**Work instructions:**
Look below for the line containing "metadata : FrameMetadata;"; from there through the line containing "#[export] Instance set_nextEvictable", both lines included, please set down each line exactly and nothing else.

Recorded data
(* ===== verification/GpuDataCacheEntry.v ===== *)
(** [GpuDataCacheEntry] ([src/DataCache/GpuDataCacheEntry.h] and [.cpp]): one
    reusable cache slot with its per-GPU device allocations.  Its bookkeeping
    fields (state, lease count, list links) are written by [GpuDataCache]. *)
From S2P Require Import Prelude.
From S2P Require Import Platform.
From S2P Require Import GpuDataKey.
From S2P Require Import CudaDeviceGuard.
#[local] Open Scope N_scope.

Record GpuReplica := mkReplica {
  replica_gpuId : Z;
  replica_d_data : ptr;
  replica_valid : bool;
}.

#[export] Instance set_replica_d_data : Setter replica_d_data :=
  λ f r, mkReplica (replica_gpuId r) (f (replica_d_data r)) (replica_valid r).
#[export] Instance set_replica_valid : Setter replica_valid :=
  λ f r, mkReplica (replica_gpuId r) (replica_d_data r) (f (replica_valid r)).
#[global] Arguments set_replica_d_data _ _ / : assert.
#[global] Arguments set_replica_valid _ _ / : assert.

Inductive GpuCacheState := Empty | Loading | Valid.

#[export] Instance GpuCacheState_eq_dec : EqDecision GpuCacheState.
Proof. solve_decision. Defined.

Definition state_eqb (a b : GpuCacheState) : bool := bool_decide (a = b).

(** [std::numeric_limits<std::size_t>::max()], the null link. *)
Definition NO_ENTRY : size_t := SIZE_MAX.

Record GpuDataCacheEntry := mkEntry {
  metadata : FrameMetadata;
  cacheState : GpuCacheState;
  activeAccesses : size_t;
  previousEvictable : size_t;
  nextEvictable : size_t;
  previousFilled : size_t;
  nextFilled : size_t;
  replicas : list GpuReplica;
  entry_dataBytes : size_t;
  inEvictableList : bool;
  inFilledList : bool;
  discardWhenUnused : bool;
  entry_initialized : bool;
}.

Definition GpuDataCacheEntry_eta (e : GpuDataCacheEntry) : GpuDataCacheEntry :=
  mkEntry (metadata e) (cacheState e) (activeAccesses e) (previousEvictable e)
    (nextEvictable e) (previousFilled e) (nextFilled e) (replicas e)
    (entry_dataBytes e) (inEvictableList e) (inFilledList e)
    (discardWhenUnused e) (entry_initialized e).

#[export] Instance set_metadata : Setter metadata := ltac:(make_setter metadata GpuDataCacheEntry_eta).
#[export] Instance set_cacheState : Setter cacheState := ltac:(make_setter cacheState GpuDataCacheEntry_eta).
#[export] Instance set_activeAccesses : Setter activeAccesses := ltac:(make_setter activeAccesses GpuDataCacheEntry_eta).
#[export] Instance set_previousEvictable : Setter previousEvictable := ltac:(make_setter previousEvictable GpuDataCacheEntry_eta).
#[export] Instance set_nextEvictable : Setter nextEvictable := ltac:(make_setter nextEvictable GpuDataCacheEntry_eta).
#[export] Instance set_previousFilled : Setter previousFilled := ltac:(make_setter previousFilled GpuDataCacheEntry_eta).
#[export] Instance set_nextFilled : Setter nextFilled := ltac:(make_setter nextFilled GpuDataCacheEntry_eta).
#[export] Instance set_replicas : Setter replicas := ltac:(make_setter replicas GpuDataCacheEntry_eta).
#[export] Instance set_entry_dataBytes : Setter entry_dataBytes := ltac:(make_setter entry_dataBytes GpuDataCacheEntry_eta).
#[export] Instance set_inEvictableList : Setter inEvictableList := ltac:(make_setter inEvictableList GpuDataCacheEntry_eta).
#[export] Instance set_inFilledList : Setter inFilledList := ltac:(make_setter inFilledList GpuDataCacheEntry_eta).
#[export] Instance set_discardWhenUnused : Setter discardWhenUnused := ltac:(make_setter discardWhenUnused GpuDataCacheEntry_eta).
#[export] Instance set_entry_initialized : Setter entry_initialized := ltac:(make_setter entry_initialized GpuDataCacheEntry_eta).
#[global] Arguments set_metadata _ _ / : assert.
#[global] Arguments set_cacheState _ _ / : assert.
#[global] Arguments set_activeAccesses _ _ / : assert.
#[global] Arguments set_previousEvictable _ _ / : assert.
#[global] Arguments set_nextEvictable _ _ / : assert.
#[global] Arguments set_previousFilled _ _ / : assert.
#[global] Arguments set_nextFilled _ _ / : assert.
#[global] Arguments set_replicas _ _ / : assert.
#[global] Arguments set_entry_dataBytes _ _ / : assert.
#[global] Arguments set_inEvictableList _ _ / : assert.
#[global] Arguments set_inFilledList _ _ / : assert.
#[global] Arguments set_discardWhenUnused _ _ / : assert.
#[global] Arguments set_entry_initialized _ _ / : assert.

(** [GpuDataCacheEntry()] *)
Definition GpuDataCacheEntry_default : GpuDataCacheEntry :=
  mkEntry FrameMetadata_default Empty 0 NO_ENTRY NO_ENTRY NO_ENTRY NO_ENTRY []
    0 false false false false.

(** ** Replica lookups *)

Fixpoint dataForGpu_loop (replicas : list GpuReplica) (gpuId : Z) : ptr :=
  match replicas with
  | [] => nullptr
  | replica :: rest =>
      if (replica_gpuId replica =? gpuId)%Z then replica_d_data replica
      else dataForGpu_loop rest gpuId
  end.

Definition dataForGpu (e : GpuDataCacheEntry) (gpuId : Z) : ptr :=
  dataForGpu_loop (replicas e) gpuId.

Fixpoint replicaValid_loop (replicas : list GpuReplica) (gpuId : Z) : bool :=
  match replicas with
  | [] => false
  | replica :: rest =>
      if (replica_gpuId replica =? gpuId)%Z then replica_valid replica
      else replicaValid_loop rest gpuId
  end.

Definition replicaValid (e : GpuDataCacheEntry) (gpuId : Z) : bool :=
  replicaValid_loop (replicas e) gpuId.

Definition invalidateReplicas (e : GpuDataCacheEntry) : GpuDataCacheEntry :=
  e <| replicas := (λ replica, replica <| replica_valid := false |>) <$> replicas e |>.

Fixpoint markReplicaValid_loop (replicas : list GpuReplica) (gpuId : Z) :
    bool * list GpuReplica :=
  match replicas with
  | [] => (false, [])
  | replica :: rest =>
      if (replica_gpuId replica =? gpuId)%Z
      then (true, replica <| replica_valid := true |> :: rest)
      else let '(marked, rest) := markReplicaValid_loop rest gpuId in
           (marked, replica :: rest)
  end.

Definition markReplicaValid (e : GpuDataCacheEntry) (gpuId : Z) :
    bool * GpuDataCacheEntry :=
  let '(marked, replicas') := markReplicaValid_loop (replicas e) gpuId in
  (marked, e <| replicas := replicas' |>).

(** ** Allocation and release *)
Section allocation.
Context `{Platform}.

(** The first loop of [release]: free every allocation that can be freed. *)
Fixpoint releaseReplicas (replicas : list GpuReplica) (w : world) :
    bool * list GpuReplica * world :=
  match replicas with
  | [] => (true, [], w)
  | replica :: rest =>
      if replica_d_data replica =? nullptr then
        let '(ok, rest, w) := releaseReplicas rest w in (ok, replica :: rest, w)
      else
        let '(deviceGuard, w) := CudaDeviceGuard_construct (replica_gpuId replica) w in
        if negb (guard_ok deviceGuard) then
          let w := CudaDeviceGuard_destruct deviceGuard w in
          let '(_, rest, w) := releaseReplicas rest w in (false, replica :: rest, w)
        else
          let '(status, w) := cudaFree (replica_d_data replica) w in
          let freed := cuda_ok status in
          let replica :=
            if freed then
              replica <| replica_d_data := nullptr |> <| replica_valid := false |>
            else replica in
          let w := CudaDeviceGuard_destruct deviceGuard w in
          let '(ok, rest, w) := releaseReplicas rest w in
          (freed && ok, replica :: rest, w)
  end.

Definition allReplicasReleased (replicas : list GpuReplica) : bool :=
  forallb (λ replica, replica_d_data replica =? nullptr) replicas.

Definition entry_release (e : GpuDataCacheEntry) (w : world) :
    bool * GpuDataCacheEntry * world :=
  if negb (activeAccesses e =? 0) || state_eqb (cacheState e) Loading
  then (false, e, w)
  else
    let '(ok, replicas', w) := releaseReplicas (replicas e) w in
    let e := e <| replicas := replicas' |> in
    if allReplicasReleased replicas' then
      (ok, e <| metadata := FrameMetadata_default |> <| cacheState := Empty |>
             <| activeAccesses := 0 |>
             <| previousEvictable := NO_ENTRY |> <| nextEvictable := NO_ENTRY |>
             <| previousFilled := NO_ENTRY |> <| nextFilled := NO_ENTRY |>
             <| replicas := [] |> <| entry_dataBytes := 0 |>
             <| inEvictableList := false |> <| inFilledList := false |>
             <| discardWhenUnused := false |> <| entry_initialized := false |>, w)
    else (ok, e, w).

(** The second loop of [initialize], with the replicas already allocated. *)
Fixpoint allocateReplicas (e : GpuDataCacheEntry) (allocated pending : list GpuReplica)
    (w : world) : bool * GpuDataCacheEntry * world :=
  match pending with
  | [] => (true, e <| entry_initialized := true |>, w)
  | replica :: rest =>
      let '(deviceGuard, w) := CudaDeviceGuard_construct (replica_gpuId replica) w in
      let '(ok, replica, w) :=
        if guard_ok deviceGuard then
          let '(status, p, w) := cudaMalloc (entry_dataBytes e) w in
          (cuda_ok status, replica <| replica_d_data := p |>, w)
        else (false, replica, w) in
      let e := e <| replicas := allocated ++ replica :: rest |> in
      if negb ok then
        let '(_, e, w) := entry_release e w in
        (false, e, CudaDeviceGuard_destruct deviceGuard w)
      else
        allocateReplicas e (allocated ++ [replica]) rest
          (CudaDeviceGuard_destruct deviceGuard w)
  end.

Definition entry_initialize (e : GpuDataCacheEntry) (gpuIds : list Z)
    (bytes : size_t) (w : world) : bool * GpuDataCacheEntry * world :=
  if entry_initialized e || negb (vsize (replicas e) =? 0)
     || negb (state_eqb (cacheState e) Empty) || negb (activeAccesses e =? 0)
     || negb (previousEvictable e =? NO_ENTRY) || negb (nextEvictable e =? NO_ENTRY)
     || inEvictableList e
     || negb (previousFilled e =? NO_ENTRY) || negb (nextFilled e =? NO_ENTRY)
     || inFilledList e || discardWhenUnused e
     || negb (vsize gpuIds =? 1) || (default 0 (head gpuIds) <? 0)%Z || (bytes =? 0)
  then (false, e, w)
  else
    let '(reserved, w) := host_alloc (vsize gpuIds) w in
    if negb reserved then (false, e <| replicas := [] |>, w)
    else
      let replicas' := (λ gpuId, mkReplica gpuId nullptr false) <$> gpuIds in
      let e := e <| replicas := replicas' |> <| entry_dataBytes := bytes |> in
      allocateReplicas e [] replicas' w.

End allocation.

**Exercise output:**
  metadata : FrameMetadata;
  cacheState : GpuCacheState;
  activeAccesses : size_t;
  previousEvictable : size_t;
  nextEvictable : size_t;
  previousFilled : size_t;
  nextFilled : size_t;
  replicas : list GpuReplica;
  entry_dataBytes : size_t;
  inEvictableList : bool;
  inFilledList : bool;
  discardWhenUnused : bool;
  entry_initialized : bool;
}.

Definition GpuDataCacheEntry_eta (e : GpuDataCacheEntry) : GpuDataCacheEntry :=
  mkEntry (metadata e) (cacheState e) (activeAccesses e) (previousEvictable e)
    (nextEvictable e) (previousFilled e) (nextFilled e) (replicas e)
    (entry_dataBytes e) (inEvictableList e) (inFilledList e)
    (discardWhenUnused e) (entry_initialized e).

#[export] Instance set_metadata : Setter metadata := ltac:(make_setter metadata GpuDataCacheEntry_eta).
#[export] Instance set_cacheState : Setter cacheState := ltac:(make_setter cacheState GpuDataCacheEntry_eta).
#[export] Instance set_activeAccesses : Setter activeAccesses := ltac:(make_setter activeAccesses GpuDataCacheEntry_eta).
#[export] Instance set_previousEvictable : Setter previousEvictable := ltac:(make_setter previousEvictable GpuDataCacheEntry_eta).
#[export] Instance set_nextEvictable : Setter nextEvictable := ltac:(make_setter nextEvictable GpuDataCacheEntry_eta).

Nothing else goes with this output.